» Data section
[Start of section]

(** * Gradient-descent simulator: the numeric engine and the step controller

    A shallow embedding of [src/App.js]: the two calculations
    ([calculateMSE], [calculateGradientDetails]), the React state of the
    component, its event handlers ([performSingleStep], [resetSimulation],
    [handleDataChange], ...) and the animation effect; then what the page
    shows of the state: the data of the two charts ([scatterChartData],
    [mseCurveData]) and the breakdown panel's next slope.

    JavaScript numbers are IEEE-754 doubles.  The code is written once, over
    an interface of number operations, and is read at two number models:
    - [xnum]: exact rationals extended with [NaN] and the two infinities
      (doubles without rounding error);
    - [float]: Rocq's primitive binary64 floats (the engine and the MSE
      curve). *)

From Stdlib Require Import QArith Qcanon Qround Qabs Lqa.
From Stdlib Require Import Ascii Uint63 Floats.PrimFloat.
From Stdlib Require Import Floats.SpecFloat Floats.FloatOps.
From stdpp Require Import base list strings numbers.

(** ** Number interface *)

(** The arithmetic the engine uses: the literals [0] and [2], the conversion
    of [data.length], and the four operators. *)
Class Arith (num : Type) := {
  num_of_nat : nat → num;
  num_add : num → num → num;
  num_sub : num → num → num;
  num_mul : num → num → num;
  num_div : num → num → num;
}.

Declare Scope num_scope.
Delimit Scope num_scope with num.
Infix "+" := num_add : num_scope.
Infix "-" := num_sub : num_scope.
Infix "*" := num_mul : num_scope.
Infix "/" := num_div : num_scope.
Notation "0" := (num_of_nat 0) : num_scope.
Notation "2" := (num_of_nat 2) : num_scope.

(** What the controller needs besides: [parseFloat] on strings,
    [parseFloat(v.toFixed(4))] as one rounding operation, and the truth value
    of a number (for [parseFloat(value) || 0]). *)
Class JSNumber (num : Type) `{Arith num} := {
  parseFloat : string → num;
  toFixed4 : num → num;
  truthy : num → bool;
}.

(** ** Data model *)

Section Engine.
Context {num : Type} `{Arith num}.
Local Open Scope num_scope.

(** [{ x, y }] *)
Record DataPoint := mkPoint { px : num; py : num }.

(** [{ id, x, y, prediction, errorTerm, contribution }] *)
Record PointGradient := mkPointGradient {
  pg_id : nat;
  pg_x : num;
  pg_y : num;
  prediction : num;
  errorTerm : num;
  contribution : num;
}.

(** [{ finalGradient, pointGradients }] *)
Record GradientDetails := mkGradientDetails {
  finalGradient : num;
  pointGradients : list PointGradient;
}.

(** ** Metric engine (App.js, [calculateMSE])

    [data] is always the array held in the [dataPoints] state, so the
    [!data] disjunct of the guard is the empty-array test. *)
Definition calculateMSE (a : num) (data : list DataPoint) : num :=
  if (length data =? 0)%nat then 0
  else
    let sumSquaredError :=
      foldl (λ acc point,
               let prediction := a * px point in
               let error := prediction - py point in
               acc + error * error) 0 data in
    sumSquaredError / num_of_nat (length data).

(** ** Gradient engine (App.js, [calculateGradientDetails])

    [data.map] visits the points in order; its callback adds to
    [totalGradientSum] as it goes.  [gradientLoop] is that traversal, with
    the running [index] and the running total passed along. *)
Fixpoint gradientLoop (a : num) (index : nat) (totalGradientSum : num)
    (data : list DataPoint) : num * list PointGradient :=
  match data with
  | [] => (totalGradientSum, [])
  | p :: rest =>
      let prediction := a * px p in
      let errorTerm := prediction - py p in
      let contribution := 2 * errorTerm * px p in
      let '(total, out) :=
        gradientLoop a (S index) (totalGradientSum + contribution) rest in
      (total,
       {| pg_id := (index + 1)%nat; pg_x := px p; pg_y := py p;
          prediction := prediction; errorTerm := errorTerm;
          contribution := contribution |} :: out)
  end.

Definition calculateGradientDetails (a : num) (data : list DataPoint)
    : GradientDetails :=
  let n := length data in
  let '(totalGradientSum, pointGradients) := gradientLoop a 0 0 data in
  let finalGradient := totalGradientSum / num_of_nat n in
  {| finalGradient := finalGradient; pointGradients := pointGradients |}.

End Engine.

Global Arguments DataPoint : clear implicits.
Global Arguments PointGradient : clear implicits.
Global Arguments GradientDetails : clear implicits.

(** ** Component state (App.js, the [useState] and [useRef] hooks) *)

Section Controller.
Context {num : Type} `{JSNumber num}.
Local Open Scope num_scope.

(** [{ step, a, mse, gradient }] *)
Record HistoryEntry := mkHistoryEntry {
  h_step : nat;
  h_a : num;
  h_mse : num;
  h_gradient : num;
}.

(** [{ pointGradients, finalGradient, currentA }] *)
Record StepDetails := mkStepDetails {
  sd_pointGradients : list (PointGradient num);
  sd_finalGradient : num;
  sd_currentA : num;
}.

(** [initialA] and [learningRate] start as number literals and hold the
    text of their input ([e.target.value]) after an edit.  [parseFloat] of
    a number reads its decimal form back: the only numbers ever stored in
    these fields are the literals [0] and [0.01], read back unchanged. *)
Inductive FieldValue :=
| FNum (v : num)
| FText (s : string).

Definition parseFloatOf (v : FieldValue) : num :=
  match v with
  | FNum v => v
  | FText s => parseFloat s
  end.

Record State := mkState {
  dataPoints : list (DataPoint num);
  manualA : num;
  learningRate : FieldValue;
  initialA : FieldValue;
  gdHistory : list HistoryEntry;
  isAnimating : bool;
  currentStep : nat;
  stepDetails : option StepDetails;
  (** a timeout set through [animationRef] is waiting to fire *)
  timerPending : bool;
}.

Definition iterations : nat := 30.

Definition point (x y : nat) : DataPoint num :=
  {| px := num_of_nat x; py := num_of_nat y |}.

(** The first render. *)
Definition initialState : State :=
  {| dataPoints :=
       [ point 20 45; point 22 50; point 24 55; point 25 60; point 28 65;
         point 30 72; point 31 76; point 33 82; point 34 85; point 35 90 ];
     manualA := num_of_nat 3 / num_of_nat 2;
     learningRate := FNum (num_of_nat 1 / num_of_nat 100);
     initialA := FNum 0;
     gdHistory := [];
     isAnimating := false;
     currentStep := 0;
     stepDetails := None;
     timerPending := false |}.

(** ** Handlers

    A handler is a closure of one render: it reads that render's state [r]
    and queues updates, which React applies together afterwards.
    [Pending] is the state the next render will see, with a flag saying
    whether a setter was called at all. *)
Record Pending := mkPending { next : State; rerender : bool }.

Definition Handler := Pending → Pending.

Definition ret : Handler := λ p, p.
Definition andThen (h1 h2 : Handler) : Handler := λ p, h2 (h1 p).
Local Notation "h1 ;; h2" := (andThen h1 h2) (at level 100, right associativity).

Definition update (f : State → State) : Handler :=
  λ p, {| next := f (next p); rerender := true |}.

[End of section]
[Start of section]

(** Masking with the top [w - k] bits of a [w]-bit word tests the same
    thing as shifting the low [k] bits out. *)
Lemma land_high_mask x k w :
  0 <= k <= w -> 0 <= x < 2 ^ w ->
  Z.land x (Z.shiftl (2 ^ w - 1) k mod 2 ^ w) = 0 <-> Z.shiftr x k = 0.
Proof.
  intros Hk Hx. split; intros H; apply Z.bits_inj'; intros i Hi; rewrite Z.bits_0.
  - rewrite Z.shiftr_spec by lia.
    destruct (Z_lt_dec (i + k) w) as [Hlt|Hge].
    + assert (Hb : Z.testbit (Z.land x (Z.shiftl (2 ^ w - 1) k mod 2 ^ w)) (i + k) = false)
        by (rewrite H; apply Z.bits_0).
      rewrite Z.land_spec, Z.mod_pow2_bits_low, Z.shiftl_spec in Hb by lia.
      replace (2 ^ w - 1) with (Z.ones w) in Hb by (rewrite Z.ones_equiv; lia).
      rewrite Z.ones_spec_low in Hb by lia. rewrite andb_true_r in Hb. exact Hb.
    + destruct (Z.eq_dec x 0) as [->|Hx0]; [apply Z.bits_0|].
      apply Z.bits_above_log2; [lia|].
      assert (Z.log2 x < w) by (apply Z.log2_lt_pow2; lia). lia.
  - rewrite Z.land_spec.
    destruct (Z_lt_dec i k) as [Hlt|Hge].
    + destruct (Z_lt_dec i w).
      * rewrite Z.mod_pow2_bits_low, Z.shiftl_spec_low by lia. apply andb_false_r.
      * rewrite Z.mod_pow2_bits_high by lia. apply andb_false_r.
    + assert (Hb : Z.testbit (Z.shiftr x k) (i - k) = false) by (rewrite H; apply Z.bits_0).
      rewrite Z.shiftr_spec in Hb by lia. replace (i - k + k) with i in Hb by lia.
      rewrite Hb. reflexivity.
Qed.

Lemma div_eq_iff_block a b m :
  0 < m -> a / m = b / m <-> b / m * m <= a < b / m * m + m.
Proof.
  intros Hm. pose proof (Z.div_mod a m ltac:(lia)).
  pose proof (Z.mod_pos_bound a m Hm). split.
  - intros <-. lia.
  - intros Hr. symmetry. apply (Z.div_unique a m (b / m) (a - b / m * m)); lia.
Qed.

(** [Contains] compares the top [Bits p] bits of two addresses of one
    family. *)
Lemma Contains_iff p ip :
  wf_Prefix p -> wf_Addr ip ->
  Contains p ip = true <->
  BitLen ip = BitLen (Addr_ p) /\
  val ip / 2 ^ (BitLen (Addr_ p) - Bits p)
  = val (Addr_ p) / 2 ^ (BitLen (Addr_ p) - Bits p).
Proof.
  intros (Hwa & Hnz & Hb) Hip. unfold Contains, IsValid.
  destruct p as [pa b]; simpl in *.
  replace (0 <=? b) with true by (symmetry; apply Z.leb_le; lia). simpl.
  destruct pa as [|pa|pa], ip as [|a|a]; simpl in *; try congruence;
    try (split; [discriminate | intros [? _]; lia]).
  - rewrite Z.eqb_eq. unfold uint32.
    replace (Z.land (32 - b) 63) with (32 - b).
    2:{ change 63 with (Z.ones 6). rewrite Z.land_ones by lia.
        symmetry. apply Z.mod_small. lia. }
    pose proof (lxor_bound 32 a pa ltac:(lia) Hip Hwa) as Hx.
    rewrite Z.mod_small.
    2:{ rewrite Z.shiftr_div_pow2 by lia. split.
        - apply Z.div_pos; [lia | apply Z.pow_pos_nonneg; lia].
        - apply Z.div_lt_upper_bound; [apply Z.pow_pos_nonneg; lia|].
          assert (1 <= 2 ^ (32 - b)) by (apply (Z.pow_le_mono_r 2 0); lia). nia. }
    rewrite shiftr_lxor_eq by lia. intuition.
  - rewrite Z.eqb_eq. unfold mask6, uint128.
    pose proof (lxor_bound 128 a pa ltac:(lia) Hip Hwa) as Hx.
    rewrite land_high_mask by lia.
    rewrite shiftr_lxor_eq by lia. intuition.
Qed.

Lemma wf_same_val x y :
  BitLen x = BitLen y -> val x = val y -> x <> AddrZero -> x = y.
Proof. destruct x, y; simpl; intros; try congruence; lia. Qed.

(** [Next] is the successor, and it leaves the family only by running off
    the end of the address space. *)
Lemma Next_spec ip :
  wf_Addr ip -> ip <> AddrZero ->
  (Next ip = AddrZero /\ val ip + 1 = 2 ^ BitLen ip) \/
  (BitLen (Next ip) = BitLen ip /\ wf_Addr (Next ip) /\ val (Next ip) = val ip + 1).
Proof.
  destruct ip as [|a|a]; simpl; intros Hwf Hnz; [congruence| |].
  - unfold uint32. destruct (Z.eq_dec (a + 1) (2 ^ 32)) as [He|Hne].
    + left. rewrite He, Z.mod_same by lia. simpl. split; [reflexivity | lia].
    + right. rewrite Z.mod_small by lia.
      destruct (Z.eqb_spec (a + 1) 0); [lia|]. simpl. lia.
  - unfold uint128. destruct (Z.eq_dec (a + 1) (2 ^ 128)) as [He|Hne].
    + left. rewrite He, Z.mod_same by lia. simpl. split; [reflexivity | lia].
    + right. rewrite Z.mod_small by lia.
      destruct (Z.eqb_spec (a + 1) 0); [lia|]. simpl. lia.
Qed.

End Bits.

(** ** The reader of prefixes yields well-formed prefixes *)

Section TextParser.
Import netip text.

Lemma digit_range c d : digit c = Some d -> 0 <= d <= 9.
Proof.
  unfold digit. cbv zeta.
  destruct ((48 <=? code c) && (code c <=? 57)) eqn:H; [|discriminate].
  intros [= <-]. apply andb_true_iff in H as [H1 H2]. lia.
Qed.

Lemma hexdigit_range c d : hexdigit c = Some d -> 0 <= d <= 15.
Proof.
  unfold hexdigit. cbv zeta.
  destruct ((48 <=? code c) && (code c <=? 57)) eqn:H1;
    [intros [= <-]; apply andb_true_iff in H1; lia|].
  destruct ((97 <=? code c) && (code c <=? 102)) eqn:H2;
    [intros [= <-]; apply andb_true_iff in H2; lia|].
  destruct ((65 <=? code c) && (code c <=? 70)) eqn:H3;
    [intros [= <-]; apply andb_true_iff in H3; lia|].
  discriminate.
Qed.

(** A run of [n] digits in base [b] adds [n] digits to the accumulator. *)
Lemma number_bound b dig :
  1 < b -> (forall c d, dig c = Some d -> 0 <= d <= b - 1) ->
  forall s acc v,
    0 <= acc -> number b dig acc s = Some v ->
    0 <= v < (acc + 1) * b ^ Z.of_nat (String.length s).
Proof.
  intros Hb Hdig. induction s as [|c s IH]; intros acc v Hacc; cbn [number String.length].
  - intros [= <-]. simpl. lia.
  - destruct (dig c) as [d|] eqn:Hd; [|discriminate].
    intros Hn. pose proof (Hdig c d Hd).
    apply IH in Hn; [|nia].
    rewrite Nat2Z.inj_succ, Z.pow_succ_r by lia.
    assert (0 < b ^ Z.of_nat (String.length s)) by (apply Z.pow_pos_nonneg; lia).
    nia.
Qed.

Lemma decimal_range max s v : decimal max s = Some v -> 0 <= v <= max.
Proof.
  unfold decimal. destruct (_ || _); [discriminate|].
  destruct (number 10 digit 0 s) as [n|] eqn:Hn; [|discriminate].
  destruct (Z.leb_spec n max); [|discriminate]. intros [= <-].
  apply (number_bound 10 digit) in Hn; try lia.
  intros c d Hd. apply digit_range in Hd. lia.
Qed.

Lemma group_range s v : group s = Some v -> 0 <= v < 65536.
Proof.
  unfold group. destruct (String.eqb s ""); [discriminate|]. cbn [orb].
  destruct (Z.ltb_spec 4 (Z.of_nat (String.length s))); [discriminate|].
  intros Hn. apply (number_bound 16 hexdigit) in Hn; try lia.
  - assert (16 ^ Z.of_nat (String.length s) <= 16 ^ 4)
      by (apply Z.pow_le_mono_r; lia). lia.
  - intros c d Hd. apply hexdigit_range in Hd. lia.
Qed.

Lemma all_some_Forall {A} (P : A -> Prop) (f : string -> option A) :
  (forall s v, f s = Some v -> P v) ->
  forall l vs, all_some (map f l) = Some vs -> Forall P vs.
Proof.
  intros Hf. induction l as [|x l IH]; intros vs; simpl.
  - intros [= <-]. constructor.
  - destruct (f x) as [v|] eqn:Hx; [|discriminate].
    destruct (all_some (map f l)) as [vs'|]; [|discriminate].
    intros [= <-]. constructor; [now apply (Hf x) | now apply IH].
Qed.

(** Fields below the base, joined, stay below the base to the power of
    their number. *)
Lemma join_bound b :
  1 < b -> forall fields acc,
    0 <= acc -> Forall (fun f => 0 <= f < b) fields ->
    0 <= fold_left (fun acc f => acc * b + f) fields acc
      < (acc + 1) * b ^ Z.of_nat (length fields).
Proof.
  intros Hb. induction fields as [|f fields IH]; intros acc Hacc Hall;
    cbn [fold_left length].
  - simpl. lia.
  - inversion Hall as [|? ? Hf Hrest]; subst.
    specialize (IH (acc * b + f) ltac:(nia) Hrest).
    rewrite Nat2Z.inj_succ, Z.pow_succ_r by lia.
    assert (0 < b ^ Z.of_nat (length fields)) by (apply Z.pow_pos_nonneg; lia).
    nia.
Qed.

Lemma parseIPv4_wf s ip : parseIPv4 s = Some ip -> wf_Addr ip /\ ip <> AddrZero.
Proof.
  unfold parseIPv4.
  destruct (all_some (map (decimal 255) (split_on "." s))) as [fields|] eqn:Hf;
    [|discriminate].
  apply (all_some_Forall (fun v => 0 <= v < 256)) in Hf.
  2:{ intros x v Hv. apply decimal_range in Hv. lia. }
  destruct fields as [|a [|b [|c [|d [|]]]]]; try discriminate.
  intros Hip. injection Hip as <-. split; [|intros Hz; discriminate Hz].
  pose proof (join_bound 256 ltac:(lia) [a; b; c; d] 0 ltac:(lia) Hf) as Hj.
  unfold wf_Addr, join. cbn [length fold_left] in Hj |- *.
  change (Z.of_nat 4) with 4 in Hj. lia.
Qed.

[End of section]

» What the task asks
Pull out each line of the listing that holds the string "family".

» Task solution
    family. *)
(** [Next] is the successor, and it leaves the family only by running off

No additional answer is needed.